Segment Start: TASK INPUT
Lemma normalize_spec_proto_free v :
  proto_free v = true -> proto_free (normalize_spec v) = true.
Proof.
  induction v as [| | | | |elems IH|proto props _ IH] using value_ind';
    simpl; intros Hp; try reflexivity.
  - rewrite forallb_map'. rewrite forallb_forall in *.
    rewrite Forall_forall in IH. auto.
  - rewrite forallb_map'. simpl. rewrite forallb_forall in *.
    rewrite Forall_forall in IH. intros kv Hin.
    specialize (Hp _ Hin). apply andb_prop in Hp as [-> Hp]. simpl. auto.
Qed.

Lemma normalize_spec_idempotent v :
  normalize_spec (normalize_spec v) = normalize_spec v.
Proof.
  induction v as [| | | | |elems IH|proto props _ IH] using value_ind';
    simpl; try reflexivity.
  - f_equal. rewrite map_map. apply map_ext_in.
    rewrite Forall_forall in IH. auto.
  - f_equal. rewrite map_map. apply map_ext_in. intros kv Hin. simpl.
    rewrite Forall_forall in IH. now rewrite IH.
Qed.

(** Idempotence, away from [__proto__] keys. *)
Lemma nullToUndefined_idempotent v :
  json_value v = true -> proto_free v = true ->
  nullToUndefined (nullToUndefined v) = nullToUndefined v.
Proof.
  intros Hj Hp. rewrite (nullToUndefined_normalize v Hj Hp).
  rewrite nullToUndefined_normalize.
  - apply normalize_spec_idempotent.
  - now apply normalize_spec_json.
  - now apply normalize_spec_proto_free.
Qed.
Segment End: TASK INPUT
* **PROBLEM DESCRIPTION**: Search the data above for the word "apply" and show every line that has it.

* **THE COMPLETED TASK**:
    specialize (Hp _ Hin). apply andb_prop in Hp as [-> Hp]. simpl. auto.
  - f_equal. rewrite map_map. apply map_ext_in.
  - f_equal. rewrite map_map. apply map_ext_in. intros kv Hin. simpl.
  - apply normalize_spec_idempotent.
  - now apply normalize_spec_json.
  - now apply normalize_spec_proto_free.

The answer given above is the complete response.